Operators are one of the most powerful patterns in Kubernetes, and also one of the most poorly explained. Every description either assumes you already understand controllers and CRDs, or it explains them with an analogy so vague it tells you nothing. Here is the direct explanation.
The Problem Operators Solve
Running stateless applications on Kubernetes is straightforward. Deploy a pod, expose it as a service, done. Running stateful applications is different. Databases, message queues, and caches require operational knowledge that goes beyond “run this container.”
When you deploy a PostgreSQL cluster, you need to:
- Bootstrap the primary and replicas in the right order
- Configure replication between them
- Handle failover when the primary goes down
- Run backups on a schedule
- Scale replicas without downtime
- Apply configuration changes without restoring from scratch
A human operator knows how to do all of this. An operator in Kubernetes automates exactly this knowledge.
The Core Concept: Desired State vs Actual State
Kubernetes is built around a reconciliation loop. You tell it the desired state. It continuously checks the actual state. When they diverge, it takes action to close the gap.
A Deployment is a good example. You declare: “I want 3 replicas of this container.” Kubernetes checks. There are 2 running. It creates 1 more. Pod crashes. Kubernetes detects 2 again. Creates 1 more. This happens continuously.
Operators extend this same pattern to custom resources.
Custom Resource Definitions: Extending the API
A CRD lets you add your own resource types to Kubernetes. Instead of only having Pods, Deployments, and Services, you can add a PostgresCluster resource.
apiVersion: postgres.example.com/v1
kind: PostgresCluster
metadata:
name: my-database
spec:
replicas: 3
version: "15"
storage: 100Gi
backupSchedule: "0 2 * * *"
Kubernetes stores this in etcd like any other resource. But nothing happens yet - you need a controller to act on it.
The Controller: Your Automation Logic
The operator is a controller that watches your custom resource. When it sees a PostgresCluster object, it runs a reconciliation loop that makes the actual state match the desired state.
Pseudocode:
watch PostgresCluster resources
on every change (or every 30 seconds):
actual = what is actually running in the cluster
desired = what the spec says should be running
if primary not running:
create primary pod
wait for it to be ready
if replicas < desired:
create new replica
configure replication from primary
if backup scheduled and not yet run today:
create backup job
update status with current state
The operator encodes operational expertise. The human who wrote it understood PostgreSQL replication. The people who use it just write YAML.

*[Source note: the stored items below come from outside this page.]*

Lemma fix_prev_free_spec B :
  0 ≤ B < 2 ^ (8 * W) →
  hop (first_hdr l2) s (fix_prev_free s p B) ∧ hdrs (fix_prev_free s p B) (Some B) l2.
Proof.
  intros HB. unfold fix_prev_free. rewrite (next_test p l2) by done.
  destruct l2 as [|c l]; [split; [apply hop_refl|done]|].
  destruct Hpool as [Hp0 Hend]. pose proof (cons_size_ok _ _ _ _ Hp0 Hend Htiles) as Hsz.
  pose proof Htiles as (Hp & _). destruct Hhdrs as [Hc Hl]. rewrite <- Hp.
  assert (hop (first_hdr (c :: l)) s (wr s (b_addr c) f_prev_phys B)) as Ht1
    by (apply hop_wr; [apply first_separated|done|by intros [?|?]]).
  erewrite set_prev_free_word; [|exact Hsz|].
  2: { rewrite rd_wr_ne by (left; done). apply (h_size _ _ _ Hc). }
  set (w := size_word _ _ true). set (s1 := wr s _ _ B) in *.
  assert (hop (first_hdr (c :: l)) s (wr s1 (b_addr c) f_size w)) as Ht.
  { eapply hop_trans; [exact Ht1|].
    apply hop_wr; [apply first_separated|done|by intros [?|?]]. }
  split; [exact Ht|]. split.
  - unfold s1. split.
    + rewrite rd_wr_eq; [done|]. by apply size_word_range.
    + intros q [= <-]. rewrite rd_wr_ne by (left; done). by apply rd_wr_eq.
    + rewrite !rd_wr_ne by (left; done). apply Hc.
    + rewrite !rd_wr_ne by (left; done). apply Hc.
  - eapply hop_hdrs; [exact Ht| |exact Hl]. intros x a Hx Ha. by eapply first_sep.
Qed.

(** [block_set_prev_used(next)] when [next] is in the pool. *)
Lemma fix_prev_used_spec :
  let s' := if p <? pool_end s then block_set_prev_used s p else s in
  hop (first_hdr l2) s s' ∧ hdrs s' None l2.
Proof.
  cbv zeta. rewrite (next_test p l2) by done.
  destruct l2 as [|c l]; [split; [apply hop_refl|done]|].
  destruct Hpool as [Hp0 Hend]. pose proof (cons_size_ok _ _ _ _ Hp0 Hend Htiles) as Hsz.
  pose proof Htiles as (Hp & _). destruct Hhdrs as [Hc Hl]. rewrite <- Hp.
  erewrite set_prev_used_word; [|exact Hsz|apply (h_size _ _ _ Hc)].
  set (w := size_word _ _ false).
  assert (hop (first_hdr (c :: l)) s (wr s (b_addr c) f_size w)) as Ht
    by (apply hop_wr; [apply first_separated|done|by intros [?|?]]).
  split; [exact Ht|]. split.
  - split.
    + rewrite rd_wr_eq; [done|]. by apply size_word_range.
    + done.
    + rewrite !rd_wr_ne by (left; done). apply Hc.
    + rewrite !rd_wr_ne by (left; done). apply Hc.
  - eapply hop_hdrs; [exact Ht| |exact Hl]. intros x a Hx Ha. by eapply first_sep.
Qed.
End next.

Why This Is Better Than Scripts
You could write bash scripts that do all of this. Many people do. The problems:
- Scripts run once and exit. Operators run continuously.
- Scripts do not integrate with kubectl or the Kubernetes API.

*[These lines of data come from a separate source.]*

(** [tlsf_free] of a live allocation. *)
Lemma free_cases s bs p n :
  heap_inv s bs → (p, n) ∈ allocs bs →
  ∃ bs', heap_inv (tlsf_free s p) bs' ∧ allocs bs ≡ₚ (p, n) :: allocs bs' ∧
    (∀ c, c ∈ live bs' → c ∈ live bs) ∧
    (∀ c x, c ∈ bs → b_addr c + 6 * W ≤ x < b_end c →
      ld_byte (mem (tlsf_free s p)) x = ld_byte (mem s) x) ∧
    (canaries s bs → canaries (tlsf_free s p) bs').
Proof.
  intros Hinv (b & Hin & Hf & Ha & <-)%allocs_elem.
  pose proof (shape_block _ _ b (hi_shape _ _ Hinv) Hin) as (_ & _ & ? & _). pose proof W_pos.
  replace p with (b_addr b + 6 * W) by lia.
  rewrite free_eq; [|lia|]; rewrite (shape_ptr _ _ b (hi_shape _ _ Hinv) Hin).
  2: { by rewrite (shape_live _ _ b (hi_shape _ _ Hinv) Hin), Hf. }
  apply list_elem_of_split in Hin as (l1 & l2 & ->).
  destruct (free_heap s l1 l2 b Hinv Hf) as (bs' & Hi & Hl & Hby).
  assert (∀ c, c ∈ live bs' → c ∈ live (l1 ++ b :: l2)) as Hsub.
  { intros c. rewrite Hl, !live_elem. set_solver. }
  exists bs'. split_and!; [done| |done|done|].
  - rewrite (live_allocs _ _ Hl), !allocs_app, allocs_used by done. by rewrite Permutation_middle.
  - intros Hc c Hcin Hcf. assert (c ∈ live (l1 ++ b :: l2)) as [_ Hin]%live_elem by (apply Hsub, live_elem; done).
    pose proof (hi_req _ _ Hinv) as Hr. rewrite Forall_forall in Hr.
    eapply (kept_canary s _ (l1 ++ b :: l2)); [|done|done|by apply Hr|by apply Hc].
    intros d x Hd _ Hx. by apply (Hby d).
Qed.
End arch.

- Scripts cannot react to events - a pod crash, a node failure.
- Scripts do not report status in a standard way.
Operators are self-healing by design. The reconciliation loop runs constantly. Drift is corrected automatically.
Real Operators Worth Knowing
| Operator | What it manages |
|---|---|
| CloudNativePG | PostgreSQL clusters |
| Strimzi | Apache Kafka |
| Prometheus Operator | Prometheus + Alertmanager |
| cert-manager | TLS certificates |
| External Secrets | Secrets from Vault, AWS SSM |
| Argo CD | GitOps application deployment |
These are production-grade operators with years of development behind them. Before building your own, check if one already exists for your use case.
When to Build Your Own
Build an operator when you have a stateful application with complex lifecycle management that nothing off-the-shelf covers. Good candidates:
- Internal platforms where you want to give teams a simple API
- Applications with specific upgrade procedures that are easy to get wrong
- Services where operational knowledge is siloed with one or two people
The Operator SDK (from Red Hat) and Kubebuilder (from the Kubernetes project itself) both provide scaffolding that handles the boilerplate. Most of the code you write is the reconciliation logic - the actual operational knowledge.
The Status Subresource
A well-designed operator communicates state back through the resource status:
status:
phase: Running
primary: my-database-0
replicas: 3
readyReplicas: 3
lastBackup: "2026-04-15T02:00:00Z"
conditions:
- type: Ready
status: "True"
This makes the operator’s view of the world inspectable with kubectl get postgrescluster. Debugging becomes straightforward.
Bottom Line
An operator is a controller that automates operational knowledge for a custom resource type. It extends Kubernetes’ reconciliation loop to handle stateful, complex applications. Use existing operators for common infrastructure components. Build your own when you have unique operational logic that would otherwise live in documentation and in people’s heads. The pattern is not complex - the implementation effort scales with the complexity of what you are automating.